Excerpts from a dataset

((

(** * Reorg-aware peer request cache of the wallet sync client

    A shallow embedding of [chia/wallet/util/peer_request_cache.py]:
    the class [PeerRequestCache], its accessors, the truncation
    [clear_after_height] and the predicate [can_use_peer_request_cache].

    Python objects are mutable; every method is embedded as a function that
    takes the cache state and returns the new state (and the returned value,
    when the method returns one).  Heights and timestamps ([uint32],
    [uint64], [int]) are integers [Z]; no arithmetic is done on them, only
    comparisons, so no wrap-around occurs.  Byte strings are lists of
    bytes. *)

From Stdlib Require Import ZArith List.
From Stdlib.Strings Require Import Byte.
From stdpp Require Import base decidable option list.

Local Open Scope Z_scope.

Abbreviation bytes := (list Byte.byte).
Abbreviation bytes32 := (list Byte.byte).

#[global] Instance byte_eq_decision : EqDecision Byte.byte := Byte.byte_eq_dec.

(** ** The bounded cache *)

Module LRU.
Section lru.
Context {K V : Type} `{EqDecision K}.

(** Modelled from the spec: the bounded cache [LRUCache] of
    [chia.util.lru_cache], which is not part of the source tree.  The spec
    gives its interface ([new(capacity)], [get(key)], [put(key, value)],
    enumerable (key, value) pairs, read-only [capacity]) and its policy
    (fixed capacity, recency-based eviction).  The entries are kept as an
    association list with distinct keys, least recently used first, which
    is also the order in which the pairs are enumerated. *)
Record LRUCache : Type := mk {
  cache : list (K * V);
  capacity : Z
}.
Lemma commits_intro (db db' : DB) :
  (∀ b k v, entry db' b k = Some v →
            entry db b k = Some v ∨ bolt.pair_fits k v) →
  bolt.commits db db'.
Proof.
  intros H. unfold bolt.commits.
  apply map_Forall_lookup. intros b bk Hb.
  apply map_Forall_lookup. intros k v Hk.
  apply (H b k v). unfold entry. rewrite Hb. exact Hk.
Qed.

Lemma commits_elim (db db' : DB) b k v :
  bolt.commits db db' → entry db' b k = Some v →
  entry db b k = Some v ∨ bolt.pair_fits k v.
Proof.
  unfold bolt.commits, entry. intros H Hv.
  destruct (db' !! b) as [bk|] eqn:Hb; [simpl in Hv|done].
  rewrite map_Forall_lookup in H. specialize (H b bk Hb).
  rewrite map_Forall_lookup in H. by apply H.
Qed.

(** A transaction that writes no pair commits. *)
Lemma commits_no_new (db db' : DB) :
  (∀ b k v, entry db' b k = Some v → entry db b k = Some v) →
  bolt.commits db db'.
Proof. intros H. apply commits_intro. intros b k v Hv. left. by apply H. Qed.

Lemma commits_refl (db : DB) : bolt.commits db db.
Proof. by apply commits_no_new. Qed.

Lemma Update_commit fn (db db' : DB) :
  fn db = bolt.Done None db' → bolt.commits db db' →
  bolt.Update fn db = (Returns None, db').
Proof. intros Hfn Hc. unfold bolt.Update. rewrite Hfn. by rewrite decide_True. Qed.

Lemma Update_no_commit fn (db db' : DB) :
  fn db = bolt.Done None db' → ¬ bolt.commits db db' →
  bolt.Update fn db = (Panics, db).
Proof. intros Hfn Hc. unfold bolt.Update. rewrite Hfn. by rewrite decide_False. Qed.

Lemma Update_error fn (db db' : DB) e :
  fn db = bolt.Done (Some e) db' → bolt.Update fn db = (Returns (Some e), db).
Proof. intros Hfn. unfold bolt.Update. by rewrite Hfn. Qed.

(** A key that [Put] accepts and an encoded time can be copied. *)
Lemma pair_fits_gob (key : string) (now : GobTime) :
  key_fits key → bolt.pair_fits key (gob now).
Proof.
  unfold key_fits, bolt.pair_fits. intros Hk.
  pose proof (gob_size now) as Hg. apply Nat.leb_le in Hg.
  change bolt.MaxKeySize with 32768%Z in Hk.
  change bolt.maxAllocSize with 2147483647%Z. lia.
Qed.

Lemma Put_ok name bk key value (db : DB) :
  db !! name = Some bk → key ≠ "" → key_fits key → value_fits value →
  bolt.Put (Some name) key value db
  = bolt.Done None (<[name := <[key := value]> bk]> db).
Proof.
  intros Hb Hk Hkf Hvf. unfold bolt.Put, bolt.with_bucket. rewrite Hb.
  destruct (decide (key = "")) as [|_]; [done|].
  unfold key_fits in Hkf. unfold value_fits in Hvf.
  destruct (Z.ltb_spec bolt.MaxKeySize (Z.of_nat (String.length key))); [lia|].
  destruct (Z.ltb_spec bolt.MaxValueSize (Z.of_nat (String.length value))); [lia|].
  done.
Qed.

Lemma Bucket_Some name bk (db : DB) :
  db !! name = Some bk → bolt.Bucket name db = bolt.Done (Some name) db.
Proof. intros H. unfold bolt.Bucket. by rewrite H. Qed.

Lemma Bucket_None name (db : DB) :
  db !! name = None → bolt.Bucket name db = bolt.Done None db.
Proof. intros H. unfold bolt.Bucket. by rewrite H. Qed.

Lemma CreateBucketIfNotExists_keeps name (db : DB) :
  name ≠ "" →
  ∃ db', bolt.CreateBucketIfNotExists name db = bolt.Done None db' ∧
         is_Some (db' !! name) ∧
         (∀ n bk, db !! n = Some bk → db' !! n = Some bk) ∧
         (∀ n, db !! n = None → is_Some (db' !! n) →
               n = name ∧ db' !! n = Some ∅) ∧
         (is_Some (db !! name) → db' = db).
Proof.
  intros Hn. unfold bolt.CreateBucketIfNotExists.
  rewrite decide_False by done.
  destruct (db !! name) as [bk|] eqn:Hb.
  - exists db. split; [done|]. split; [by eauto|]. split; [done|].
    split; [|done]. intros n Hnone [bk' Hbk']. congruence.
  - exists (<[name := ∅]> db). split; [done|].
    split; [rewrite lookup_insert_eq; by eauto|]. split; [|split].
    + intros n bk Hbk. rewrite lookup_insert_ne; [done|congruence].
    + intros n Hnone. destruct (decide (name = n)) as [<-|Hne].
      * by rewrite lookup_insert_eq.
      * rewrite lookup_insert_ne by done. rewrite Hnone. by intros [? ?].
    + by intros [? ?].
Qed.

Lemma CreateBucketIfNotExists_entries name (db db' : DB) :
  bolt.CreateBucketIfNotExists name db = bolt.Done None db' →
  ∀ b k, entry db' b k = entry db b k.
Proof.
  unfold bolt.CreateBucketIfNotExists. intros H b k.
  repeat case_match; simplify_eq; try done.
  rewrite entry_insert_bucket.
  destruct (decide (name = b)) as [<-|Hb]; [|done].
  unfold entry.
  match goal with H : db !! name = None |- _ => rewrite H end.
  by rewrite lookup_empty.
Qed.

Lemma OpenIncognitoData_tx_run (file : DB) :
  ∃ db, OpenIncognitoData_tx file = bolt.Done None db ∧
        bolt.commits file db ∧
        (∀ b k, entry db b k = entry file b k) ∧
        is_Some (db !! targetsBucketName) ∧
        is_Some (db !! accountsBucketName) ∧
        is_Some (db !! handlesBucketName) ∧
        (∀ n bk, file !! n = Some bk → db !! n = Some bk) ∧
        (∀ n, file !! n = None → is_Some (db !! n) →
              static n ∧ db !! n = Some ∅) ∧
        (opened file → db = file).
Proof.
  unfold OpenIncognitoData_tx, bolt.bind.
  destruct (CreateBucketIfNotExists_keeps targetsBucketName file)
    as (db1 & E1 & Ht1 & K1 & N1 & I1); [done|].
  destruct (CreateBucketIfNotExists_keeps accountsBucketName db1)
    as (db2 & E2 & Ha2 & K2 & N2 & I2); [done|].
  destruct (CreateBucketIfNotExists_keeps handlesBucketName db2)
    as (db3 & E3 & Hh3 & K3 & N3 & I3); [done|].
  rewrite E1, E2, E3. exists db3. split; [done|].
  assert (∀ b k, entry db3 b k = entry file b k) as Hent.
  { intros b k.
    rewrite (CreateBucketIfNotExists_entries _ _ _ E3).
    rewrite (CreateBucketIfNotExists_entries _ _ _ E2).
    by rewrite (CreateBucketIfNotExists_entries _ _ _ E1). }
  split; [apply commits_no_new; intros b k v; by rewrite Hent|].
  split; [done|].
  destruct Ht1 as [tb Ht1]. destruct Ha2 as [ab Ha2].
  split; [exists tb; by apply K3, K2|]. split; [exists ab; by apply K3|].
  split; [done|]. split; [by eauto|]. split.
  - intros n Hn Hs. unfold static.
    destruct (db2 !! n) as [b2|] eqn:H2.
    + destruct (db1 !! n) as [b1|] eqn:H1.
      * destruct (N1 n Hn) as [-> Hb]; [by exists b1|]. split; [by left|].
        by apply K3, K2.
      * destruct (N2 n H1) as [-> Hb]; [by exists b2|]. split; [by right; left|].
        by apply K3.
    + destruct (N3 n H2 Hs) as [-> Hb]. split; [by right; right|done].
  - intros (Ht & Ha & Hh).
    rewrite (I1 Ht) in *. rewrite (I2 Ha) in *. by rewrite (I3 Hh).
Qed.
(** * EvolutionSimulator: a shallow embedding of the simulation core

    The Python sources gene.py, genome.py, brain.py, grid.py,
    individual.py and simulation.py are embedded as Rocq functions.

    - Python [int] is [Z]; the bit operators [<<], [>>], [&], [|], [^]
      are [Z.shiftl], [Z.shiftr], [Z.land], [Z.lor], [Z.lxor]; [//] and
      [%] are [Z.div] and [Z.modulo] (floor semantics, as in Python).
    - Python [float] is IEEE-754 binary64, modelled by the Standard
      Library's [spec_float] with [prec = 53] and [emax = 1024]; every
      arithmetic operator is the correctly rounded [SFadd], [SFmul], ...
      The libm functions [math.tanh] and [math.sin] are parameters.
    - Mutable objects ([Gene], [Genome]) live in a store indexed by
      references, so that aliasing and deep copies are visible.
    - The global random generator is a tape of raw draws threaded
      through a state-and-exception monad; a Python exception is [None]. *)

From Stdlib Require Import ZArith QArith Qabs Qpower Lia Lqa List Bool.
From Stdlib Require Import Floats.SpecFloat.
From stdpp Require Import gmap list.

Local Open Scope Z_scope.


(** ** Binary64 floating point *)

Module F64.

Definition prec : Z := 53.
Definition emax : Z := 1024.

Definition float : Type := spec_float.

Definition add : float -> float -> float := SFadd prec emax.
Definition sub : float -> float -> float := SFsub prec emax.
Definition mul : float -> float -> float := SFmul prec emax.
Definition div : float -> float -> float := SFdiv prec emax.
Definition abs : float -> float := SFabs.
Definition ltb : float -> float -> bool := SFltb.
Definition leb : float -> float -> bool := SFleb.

))

### WORK TO COMPLETE
The answer should be nothing but the number of lines above that contain "pairs".

### TASK SOLUTION
2